In wild ducks, these viruses replicate in the cells lining their gastrointestinal tracts, but do not make the ducks sick. The ducks excrete very high levels of the virus and can contaminate fresh water ponds, lakes and rivers, as well as land that they fly over or dwell on, which in turn often leads to infections of domestic birds and poultry. Large numbers of baby ducks are hatched each year, and they can be infected by virus in the water, and further contribute to the spread of the virus.

It is believed that all mammalian influenza viruses derive from the aquatic bird (avian) influenza reservoir, and phylogenetic analyses (the study of the evolution of genetic sequences) suggests that both swine and human influenza A viruses evolved from avian influenza viruses.

Besides accumulating mutations as a result of errors in transcription (the process of copying the virus’ genetic material during virus replication in order to make copies of the virus’ proteins, which in turn can be assembled into new virus progeny), influenza viruses can undergo the process of reassortment.

The diagram above shows one such example that lead to the H7N9 virus that infected humans in China back in 2013.
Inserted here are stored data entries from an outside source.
(** * acss_fronted: the API wrapper (api.py) and the user client (user/main.py)

    A shallow embedding of the two Python modules of the charging-station
    client, and the properties of its transport wrapper, login handler,
    request handlers and status poller.

    Python values are embedded as [pyval]; a Python [str] is the byte string
    of its UTF-8 encoding, so [==] on [str] is [String.eqb].  Code that
    raises returns [Raise]; the process state (the module globals
    [api.TOKEN] and [last_state], the widgets, the toasts shown and the HTTP
    requests issued) is threaded explicitly as a [world]. *)

From Stdlib Require Import ZArith String.
From Stdlib Require Import Floats.SpecFloat.
From stdpp Require Import base option list gmap strings pretty.

Set Warnings "-register-all".
Local Open Scope string_scope.
Local Open Scope list_scope.
Local Open Scope Z_scope.

(** ** Python values *)

(** What [requests.Response.json()] can return, and what the handlers pass
    around: [None], [bool], [int], [float], [str], [list] and [dict] with
    [str] keys. *)
Inductive pyval : Type :=
| PNone
| PBool (b : bool)
| PInt (n : Z)
| PFloat (f : spec_float)
| PStr (s : string)
| PList (l : list pyval)
| PDict (d : gmap string pyval).

(** The exception classes that matter to the two modules: the built-in ones,
    those of [requests.exceptions] with the bases the library gives them, and
    [ApiError], which api.py derives from [BaseException].  [OtherError] is
    any further class deriving from [Exception]. *)
Inductive exc_class : Type :=
| BaseException | Exception | KeyboardInterrupt
| TypeError | ValueError | LookupError | KeyError | AttributeError | OSError
| RequestException | HTTPError | ConnectionError | ProxyError | SSLError
| Timeout | ConnectTimeout | ReadTimeout
| InvalidJSONError | JSONDecodeError | TooManyRedirects | InvalidURL
| ChunkedEncodingError
| ApiError
| OtherError (name : string).

Global Instance exc_class_eq_dec : EqDecision exc_class.
Proof. solve_decision. Defined.

(** The direct bases of a class ([class ConnectTimeout(ConnectionError, Timeout)]). *)
Definition bases (c : exc_class) : list exc_class :=
  match c with
  | BaseException => []
  | Exception | KeyboardInterrupt | ApiError => [BaseException]
  | TypeError | ValueError | LookupError | AttributeError | OSError
  | OtherError _ => [Exception]
  | KeyError => [LookupError]
  | RequestException => [OSError]
  | HTTPError | ConnectionError | Timeout | InvalidJSONError
  | TooManyRedirects | ChunkedEncodingError => [RequestException]
  | InvalidURL => [RequestException; ValueError]
  | ProxyError | SSLError => [ConnectionError]
  | ConnectTimeout => [ConnectionError; Timeout]
  | ReadTimeout => [Timeout]
  | JSONDecodeError => [InvalidJSONError; ValueError]
  end.

(** [issubclass c d]; the hierarchy above is at most seven classes deep. *)
Fixpoint issubclass_upto (depth : nat) (c d : exc_class) : bool :=
  bool_decide (c = d) ||
  match depth with
  | O => false
  | S depth' => existsb (fun b => issubclass_upto depth' b d) (bases c)
  end.

Definition issubclass : exc_class -> exc_class -> bool := issubclass_upto 7.

(** A raised exception: its class and its first argument ([e.args[0]], or
    [None] where the modules never read it). *)
Record py_exc : Type := Exc { exc_cls : exc_class; exc_arg : pyval }.

Definition isinstance (e : py_exc) (c : exc_class) : bool :=
  issubclass (exc_cls e) c.

Inductive res (A : Type) : Type :=
| Ret (a : A)
| Raise (e : py_exc).
Arguments Ret {A} a.
Arguments Raise {A} e.

(** ** Built-in operations, as far as the modules use them *)

(** The value of a finite double is [(-1)^s * m * 2^e]; Python compares a
    [float] with an [int] exactly. *)
Definition float_eq_int (f : spec_float) (n : Z) : bool :=
  match f with
  | S754_zero _ => n =? 0
  | S754_finite s m e =>
      let v := if s then Z.neg m else Z.pos m in
      if 0 <=? e then v * 2 ^ e =? n else v =? n * 2 ^ (- e)
  | S754_infinity _ | S754_nan => false
  end.

(** [v == n] for an [int] literal [n]. *)
Definition py_eq_int (v : pyval) (n : Z) : bool :=
  match v with
  | PInt z => z =? n
  | PBool b => (if b then 1 else 0) =? n
  | PFloat f => float_eq_int f n
  | _ => false
  end.

(** [v == s] for a [str] literal [s]. *)
Definition py_eq_str (v : pyval) (s : string) : bool :=
  match v with
  | PStr t => String.eqb t s
  | _ => false
  end.

(** Truth value of [v] in [if v:]. *)
Definition py_truthy (v : pyval) : bool :=
  match v with
  | PNone => false
  | PBool b => b
  | PInt z => negb (z =? 0)
  | PFloat (S754_zero _) => false
  | PFloat _ => true
  | PStr s => negb (String.eqb s "")
  | PList l => match l with [] => false | _ :: _ => true end
  | PDict d => negb (bool_decide (d = ∅))
  end.

(** [len(v) == 0].  The modules only ever compare [len] with [0], and a
    [str] has no characters exactly when its encoding has no bytes. *)
Definition py_len_is_zero (v : pyval) : res bool :=
  match v with
  | PStr s => Ret (String.eqb s "")
  | PList l => Ret (match l with [] => true | _ :: _ => false end)
  | PDict d => Ret (bool_decide (d = ∅))
  | PNone | PBool _ | PInt _ | PFloat _ => Raise (Exc TypeError PNone)
  end.

(** [v[k]] for a [str] key [k]: only a [dict] can be indexed by a [str]. *)
Definition py_getitem (v : pyval) (k : string) : res pyval :=
  match v with
  | PDict d =>
      match d !! k with
      | Some x => Ret x
      | None => Raise (Exc KeyError (PStr k))
      end
  | _ => Raise (Exc TypeError PNone)
  end.

(** [v.get(k)]. *)
Definition py_get (v : pyval) (k : string) : res pyval :=
  match v with
  | PDict d => Ret (default PNone (d !! k))
  | _ => Raise (Exc AttributeError PNone)
  end.

Section Str.
(** [str(v)] for a [float], a [list] or a [dict] is Python's [repr]; it is
    not part of the two modules and is taken as given. *)
Variable py_repr : pyval -> string.

(** [str(v)], which is also what an f-string field [{v}] formats to. *)
Definition py_str (v : pyval) : string :=
  match v with
  | PStr s => s
  | PNone => "None"
  | PBool true => "True"
  | PBool false => "False"
  | PInt z => pretty z
  | PFloat _ | PList _ | PDict _ => py_repr v
  end.
End Str.

(** ** The process state *)

Inductive http_method : Type := GET | POST.

(** One call of [requests.get] or [requests.post] with its keyword
    arguments; [None] is an argument that was not passed. *)
Record request : Type := Request {
  req_method : http_method;
  req_url : string;
  req_json : option pyval;
  req_headers : option (gmap string string)
}.

(** What the call and the [.json()] on its response do: raise, or return the
    decoded body. *)
Inductive net_outcome : Type :=
| NetRaise (e : py_exc)
| NetJson (body : pyval).

(** The toasts of [QToaster.showMessage]: [ErrorToast] is the call in an
    [except api.ApiError as e] handler, showing [str(e)]; [Notice] is a call
    with a literal text. *)
Inductive toast : Type :=
| ErrorToast (text : string)
| Notice (text : string).

(** The texts the user has entered in the window. *)
Record form : Type := Form {
  username_input : string;
  password_input : string;
  charge_mode_box : string;
  require_amount_input : string;
  battery_capacity_input : string
}.

Record world : Type := World {
  TOKEN : pyval;                    (* api.TOKEN *)
  last_state : Z;                   (* main.last_state *)
  window : form;                    (* the input widgets *)
  labels : gmap string string;      (* the text of each label, by attribute name *)
  toasts : list toast;              (* the toasts shown so far, oldest first *)
  sent : list request               (* the HTTP requests issued so far, oldest first *)
}.

Definition set_window (f : form) (w : world) : world :=
  World (TOKEN w) (last_state w) f (labels w) (toasts w) (sent w).
Definition set_TOKEN (v : pyval) (w : world) : world :=
  World v (last_state w) (window w) (labels w) (toasts w) (sent w).
Definition set_last_state (n : Z) (w : world) : world :=
  World (TOKEN w) n (window w) (labels w) (toasts w) (sent w).
Definition set_label (name text : string) (w : world) : world :=
  World (TOKEN w) (last_state w) (window w) (<[name := text]> (labels w))
        (toasts w) (sent w).
Definition add_toast (t : toast) (w : world) : world :=
  World (TOKEN w) (last_state w) (window w) (labels w) (toasts w ++ [t]) (sent w).
Definition add_sent (r : request) (w : world) : world :=
  World (TOKEN w) (last_state w) (window w) (labels w) (toasts w) (sent w ++ [r]).

(** ** Computations that read and write the state and may raise *)

Definition M (A : Type) : Type := world -> res A * world.

Definition ret {A} (a : A) : M A := fun w => (Ret a, w).
Definition raise {A} (e : py_exc) : M A := fun w => (Raise e, w).
Definition bind {A B} (m : M A) (k : A -> M B) : M B :=
  fun w =>
    match m w with
    | (Ret a, w') => k a w'
    | (Raise e, w') => (Raise e, w')
    end.
Definition lift {A} (r : res A) : M A := fun w => (r, w).

(** Reading a global or a widget, and writing the state. *)
Definition gets {A} (f : world -> A) : M A := fun w => (Ret (f w), w).
Definition modify (f : world -> world) : M unit := fun w => (Ret tt, f w).

Declare Scope py_scope.
Delimit Scope py_scope with py.
Notation "'let*' x ':=' m 'in' k" := (bind m (fun x => k))
  (at level 10, x name, m at level 100, k at level 200) : py_scope.
Notation "'let*' ' p ':=' m 'in' k" := (bind m (fun x => match x with p => k end))
  (at level 10, p pattern, m at level 100, k at level 200) : py_scope.
Local Open Scope py_scope.

(** [try: m  except C1 as e: h1 e  except C2 as e: h2 e ...]: the first
    clause whose class the exception is an instance of handles it; with no
    such clause it goes on propagating. *)
Fixpoint except {A} (clauses : list (exc_class * (py_exc -> M A)))
    (e : py_exc) : M A :=
  match clauses with
  | [] => raise e
  | (c, h) :: rest => if isinstance e c then h e else except rest e
  end.

Definition try_ {A} (m : M A) (clauses : list (exc_class * (py_exc -> M A)))
    : M A :=
  fun w =>
    match m w with
    | (Ret a, w') => (Ret a, w')
    | (Raise e, w') => except clauses e w'
    end.

(** ** api.py *)

Module api.

Definition BASE_URL : string := "http://127.0.0.1:8000".

(** [ApiError(msg)]. *)
Definition ApiError_ (msg : pyval) : py_exc := Exc ApiError msg.

Section Transport.
Variable py_repr : pyval -> string.
(** The remote service and the network in between, as seen from
    [requests]. *)
Variable net : request -> net_outcome.

(** [requests.post(...).json()] and [requests.get(...).json()]. *)
Definition send (r : request) : M pyval :=
  fun w =>
    match net r with
    | NetRaise e => (Raise e, add_sent r w)
    | NetJson body => (Ret body, add_sent r w)
    end.

Definition api_post (path : string) (json : pyval) : M pyval :=
  let url := BASE_URL +:+ path in
  let* resp := try_
    (let* token := gets TOKEN in
     let* empty := lift (py_len_is_zero token) in
     if negb empty then
       let header : gmap string string :=
         {[ "Authorization" := "Bearer " +:+ py_str py_repr token ]} in
       send (Request POST url (Some json) (Some header))
     else
       send (Request POST url (Some json) None))
    [ (ConnectTimeout, fun _ => raise (ApiError_ (PStr "连接超时")));
      (ConnectionError, fun _ => raise (ApiError_ (PStr "连接错误")));
      (ReadTimeout, fun _ => raise (ApiError_ (PStr "数据读取超时")));
      (HTTPError, fun _ => raise (ApiError_ (PStr "Http错误")));
      (BaseException, fun _ => raise (ApiError_ (PStr "网络错误"))) ] in
  let* code := lift (py_getitem resp "code") in
  if py_eq_int code (-1) then
    let* message := lift (py_getitem resp "message") in
    raise (ApiError_ message)
  else
    lift (py_get resp "data").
The influenza virus has eight genes coding for eight influenza A proteins (PA, PB1, PB2, nucleoprotein, hemagglutinin, neuraminidase, nuclear export protein and membrane protein. If a host is infected with two or more different influenza viruses, these viruses can exchange genes resulting in a new virus that has genes from more than one influenza virus. In the above example, the H7N9 virus got its hemagglutinin protein H7 from a domestic duck and its neuraminidase protein N9 from wild birds, while the other genes came from multiple H9N2 viruses in domestic poultry. The significance of this is that the new resulting virus can have much more antigenic variation from that of previously circulating influenza viruses (antigenic shift) and the new collection of proteins may confer biological changes to the virus that might result in enhanced transmission to humans, and even more concerningly, the capability for enhanced forward transmission (human-to-human spread).
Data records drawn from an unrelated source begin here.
Lemma X6_insert_at_ends_is_append_witness :
  insert_after 3%positive 9 three_elements
    = (Ok (append 9 three_elements).1, (append 9 three_elements).2) /\
  insert_before 1%positive 9 three_elements
    = (Ok (appendleft 9 three_elements).1, (appendleft 9 three_elements).2).
Proof.
  destruct (X6_insert_at_ends_is_append three_elements 9) as [H1 H2].
  - apply run_well_formed; [|vm_compute; reflexivity].
    exists []. apply init_represents.
  - split; [apply H1|apply H2]; vm_compute; reflexivity.
Defined.

Section Stability.
Context {T : Type}.
Implicit Types (xs : list (loc * T)) (s : state T) (n : loc) (v : T).

Lemma traverse_None {A} (link : Node T -> option loc) (out : loc -> T -> A)
    fuel (h : gmap loc (Node T)) :
  traverse link out fuel h None = Some [].
Proof. by destruct fuel. Qed.

(** A node that an operation does not unlink keeps its place in the
    sequence the list stands for. *)
Lemma exec_keeps_node o s xs p n w :
  represents s xs -> xs !! p = Some (n, w) ->
  admissible o s = true -> unlinks o s <> Some n ->
  exists xs' p', represents (exec o s) xs' /\ xs' !! p' = Some (n, w).
Proof.
  intros Hr Hp Hadm Hun.
  destruct o as [v|v| | |m v|m v|m]; simpl in *.
  - destruct (append_represents s xs v Hr) as (_ & _ & Hr').
    eexists _, p. split; [exact Hr'|].
    rewrite lookup_app_l; [done|]. by eapply lookup_lt_Some.
  - destruct (appendleft_represents s xs v Hr) as (_ & _ & Hr').
    eexists _, (S p). split; [exact Hr'|]. done.
  - destruct xs as [|[t w'] ys _] using rev_ind; [done|].
    rewrite (represents_tail_snoc s ys t w' Hr) in Hun.
    destruct (pop_represents s ys t w' Hr) as (s' & -> & Hr').
    exists ys, p. split; [done|].
    destruct (decide (p < length ys)%nat) as [Hlt|Hge].
    + by rewrite lookup_app_l in Hp.
    + rewrite lookup_app_r in Hp by lia.
      destruct (p - length ys)%nat; simpl in Hp; [|done]. congruence.
  - destruct xs as [|[t w'] ys]; [done|].
    rewrite (represents_head_cons s ys t w' Hr) in Hun.
    destruct (popleft_represents s ys t w' Hr) as (s' & -> & Hr').
    destruct p as [|p']; simpl in Hp; [congruence|]. by exists ys, p'.
  - apply (represents_belongs s xs m Hr) in Hadm as (q & wm & Hq).
    pose proof (lookup_lt_Some _ _ _ Hq) as Hlt.
    destruct (insert_after_represents s xs q m wm v Hr Hq) as (s' & -> & Hr').
    eexists _, (if decide (p < S q)%nat then p else S p).
    split; [exact Hr'|]. rewrite lookup_splice by lia.
    repeat case_decide; try lia; [done|]. simpl. by rewrite Nat.sub_0_r.
  - apply (represents_belongs s xs m Hr) in Hadm as (q & wm & Hq).
    pose proof (lookup_lt_Some _ _ _ Hq) as Hlt.
    destruct (insert_before_represents s xs q m wm v Hr Hq) as (s' & -> & Hr').
    eexists _, (if decide (p < q)%nat then p else S p).
    split; [exact Hr'|]. rewrite lookup_splice by lia.
    repeat case_decide; try lia; [done|]. simpl. by rewrite Nat.sub_0_r.
  - apply (represents_belongs s xs m Hr) in Hadm as (q & wm & Hq).
    destruct (remove_node_represents s xs q m wm Hr Hq) as (s' & -> & Hr').
    assert (p <> q) by (intros ->; congruence).
    eexists _, (if decide (p < q)%nat then p else (p - 1)%nat).
    split; [exact Hr'|]. case_decide.
    + by rewrite list_lookup_delete_lt.
    + rewrite list_lookup_delete_ge by lia.
      by replace (S (p - 1)) with p by lia.
Qed.

Lemma drain_popleft_represents xs : forall s,
  represents s xs ->
  exists s', drain popleft (length xs) s = (xs.*2, s') /\ represents s' [].
Proof.
  induction xs as [|[n w] ys IH]; intros s Hr; simpl.
  - by exists s.
  - destruct (popleft_represents s ys n w Hr) as (s1 & -> & Hr1).
    destruct (IH s1 Hr1) as (s' & -> & Hr'). by exists s'.
Qed.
The first human influenza virus was isolated in 1933. The largest influenza pandemic in just over 100 years was the Spanish flu pandemic of 1918 – 1919. That was an H1N1 virus, and there is evidence to suggest that it was an intact avian influenza virus (not the result of reassortment) that appeared in humans or swine before 1918 and then replaced the previously circulating strains when it caused the pandemic.

The Asian influenza virus (H2N2) replaced the 1918 H1N1 virus in 1957 when it caused a pandemic. The Hong Kong influenza virus (H3N2) appeared in 1968 when it sparked a pandemic, and then the H1N1 virus reappeared in 1977.